(** * Verification of the B12 submission script (src/main.py)

    The script builds a six-field JSON payload from the process environment
    and the UTC clock, signs the serialized bytes with HMAC-SHA256 and POSTs
    them once; it then interprets the response.

    The embedding is shallow.  The four functions of the source
    ([iso8601_timestamp], [build_payload], [compute_signature], [main]) are
    Rocq definitions with the same names.  The CPython library calls they make
    ([str.encode], [bytes.decode], [hashlib.sha256], [hmac.new], [json.dumps],
    [json.loads], [datetime.isoformat], [str.replace], [os.environ], [print],
    [sys.exit]) are modelled as executable functions in the modules below;
    [urllib.request.urlopen] is the one call whose result comes from outside
    the process and is a field of the [World] record.

    The interpreter's limit on the digits of an [int] and on the depth of
    recursion, and the error handler of standard output, are fields of
    [World] too: [json.loads] and [print] raise where CPython raises.  Standard output and standard error are taken to be
    UTF-8 streams.

    Not modelled: what [urllib] does before it returns or raises (redirects,
    proxies), exceptions of [urlopen] and [read] other than [HTTPError] and
    [URLError], and [repr] of a [float], a [list] or a [dict] (a variable of
    the [Program] section).  An uncaught exception is the outcome [Raise];
    the traceback the interpreter then prints is not part of [stderr].

    The first part of the file holds the definitions, the second the
    lemmas about the library calls, the theorems on the four functions, and
    further properties of the script. *)

From Stdlib Require Import ZArith NArith List Ascii String Bool Lia.
From Stdlib.Strings Require Import Byte.
From stdpp Require Import base option gmap strings.
Import ListNotations.

#[local] Open Scope N_scope.
#[local] Open Scope list_scope.

(** ** Python values: [str] and [bytes] *)

(** A Python [str] is a sequence of Unicode code points (including lone
    surrogates, which [os.environ] produces for undecodable bytes). *)
Abbreviation pystr := (list N).

(** A Python [bytes] object. *)
Abbreviation pybytes := (list byte).

(** ASCII literals of the source text. *)
Definition lit (s : string) : pystr :=
  map (fun a => N_of_ascii a) (list_ascii_of_string s).

Definition byte_of_N (n : N) : byte :=
  match Byte.of_N n with
  | Some b => b
  | None => x00
  end.

Definition lit_bytes (s : string) : pybytes :=
  map (fun a => byte_of_N (N_of_ascii a)) (list_ascii_of_string s).
(** C5. [validateImportedDrawing] always returns a boolean, whatever it
    is given, and throws nothing: [false] when the document is not an
    object, when [elements] is not an array, when [appState] is not an
    object, when there are more than 10000 elements (so for 10001 minimal
    valid elements), when sanitization throws; [true] exactly when every
    check passes. *)
Theorem validateImportedDrawing_never_throws (data : jsval) :
  (exists b, validateImportedDrawing data = Normal b)
  /\ validateImportedDrawing data = Normal (document_checks data)
  /\ (is_plain_object data = false ->
      validateImportedDrawing data = Normal false)
  /\ (forall fields, data = JObj fields ->
      isArray (field (lit "elements") fields) = false ->
      validateImportedDrawing data = Normal false)
  /\ (forall fields, data = JObj fields ->
      is_plain_object (field (lit "appState") fields) = false ->
      validateImportedDrawing data = Normal false)
  /\ (forall fields, data = JObj fields ->
      (10000 < Z.of_nat (array_length (field (lit "elements") fields)))%Z ->
      validateImportedDrawing data = Normal false)
  /\ (forall e, sanitizeDrawingData data = Throw e ->
      validateImportedDrawing data = Normal false)
  /\ (validateImportedDrawing data = Normal true ->
      exists fields l sd,
        data = JObj fields
        /\ field (lit "elements") fields = JArr l
        /\ is_plain_object (field (lit "appState") fields) = true
        /\ (Z.of_nat (length l) <= 10000)%Z
        /\ sanitizeDrawingData data = Normal sd)
  /\ validateImportedDrawing (document (repeat minimal_element (Z.to_nat 10001)) (obj []))
     = Normal false
  /\ validateImportedDrawing (document (repeat minimal_element (Z.to_nat 10000)) (obj []))
     = Normal true.
Proof.
  rewrite validateImportedDrawing_checks.
  split; [eauto|]. split; [reflexivity|].
  split; [destruct data; try discriminate; reflexivity|].
  split; [intros fields -> H; simpl; rewrite H; reflexivity|].
  split.
  { intros fields -> H. simpl.
    rewrite (sanitization_needs_appState _ H), !andb_false_r. reflexivity. }
  split.
  { intros fields -> H. simpl.
    destruct (Z.leb_spec (Z.of_nat (array_length (field (lit "elements") fields))) 10000);
      [lia|]. rewrite andb_false_r. reflexivity. }
  split.
  { intros e H. destruct data; try reflexivity. simpl.
    unfold sanitization_succeeds. rewrite H, !andb_false_r. reflexivity. }
  split.
  { intros [= H]. destruct data as [| | | | | |fields]; try discriminate.
    simpl in H. apply andb_true_iff in H as [H Hsan].
    apply andb_true_iff in H as [H Hlen].
    apply andb_true_iff in H as [Harr Happ].
    destruct (field (lit "elements") fields) as [| | | | |l|] eqn:El;
      try discriminate.
    unfold sanitization_succeeds in Hsan.
    destruct (sanitizeDrawingData (JObj fields)) as [sd|] eqn:Es;
      [|discriminate].
    exists fields, l, sd.
    split; [reflexivity|]. split; [exact El|].
    split; [|split; [apply Z.leb_le in Hlen; exact Hlen | reflexivity]].
    destruct (is_plain_object (field (lit "appState") fields)) eqn:Ep;
      [reflexivity|].
    pose proof (sanitization_needs_appState _ Ep) as Hno.
    unfold sanitization_succeeds in Hno. rewrite Es in Hno. discriminate. }
  split; [vm_compute; reflexivity|].
  apply validateImportedDrawing_minimal. lia.
Qed.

════════════════════

[WHAT THIS TASK INVOLVES] All lines above from the one containing "split; [|split; [apply" to the one containing "pose proof (sanitization_needs_appState" must be repeated exactly, both lines included, and no others.

[YOUR SOLUTION]
    split; [|split; [apply Z.leb_le in Hlen; exact Hlen | reflexivity]].
    destruct (is_plain_object (field (lit "appState") fields)) eqn:Ep;
      [reflexivity|].
    pose proof (sanitization_needs_appState _ Ep) as Hno.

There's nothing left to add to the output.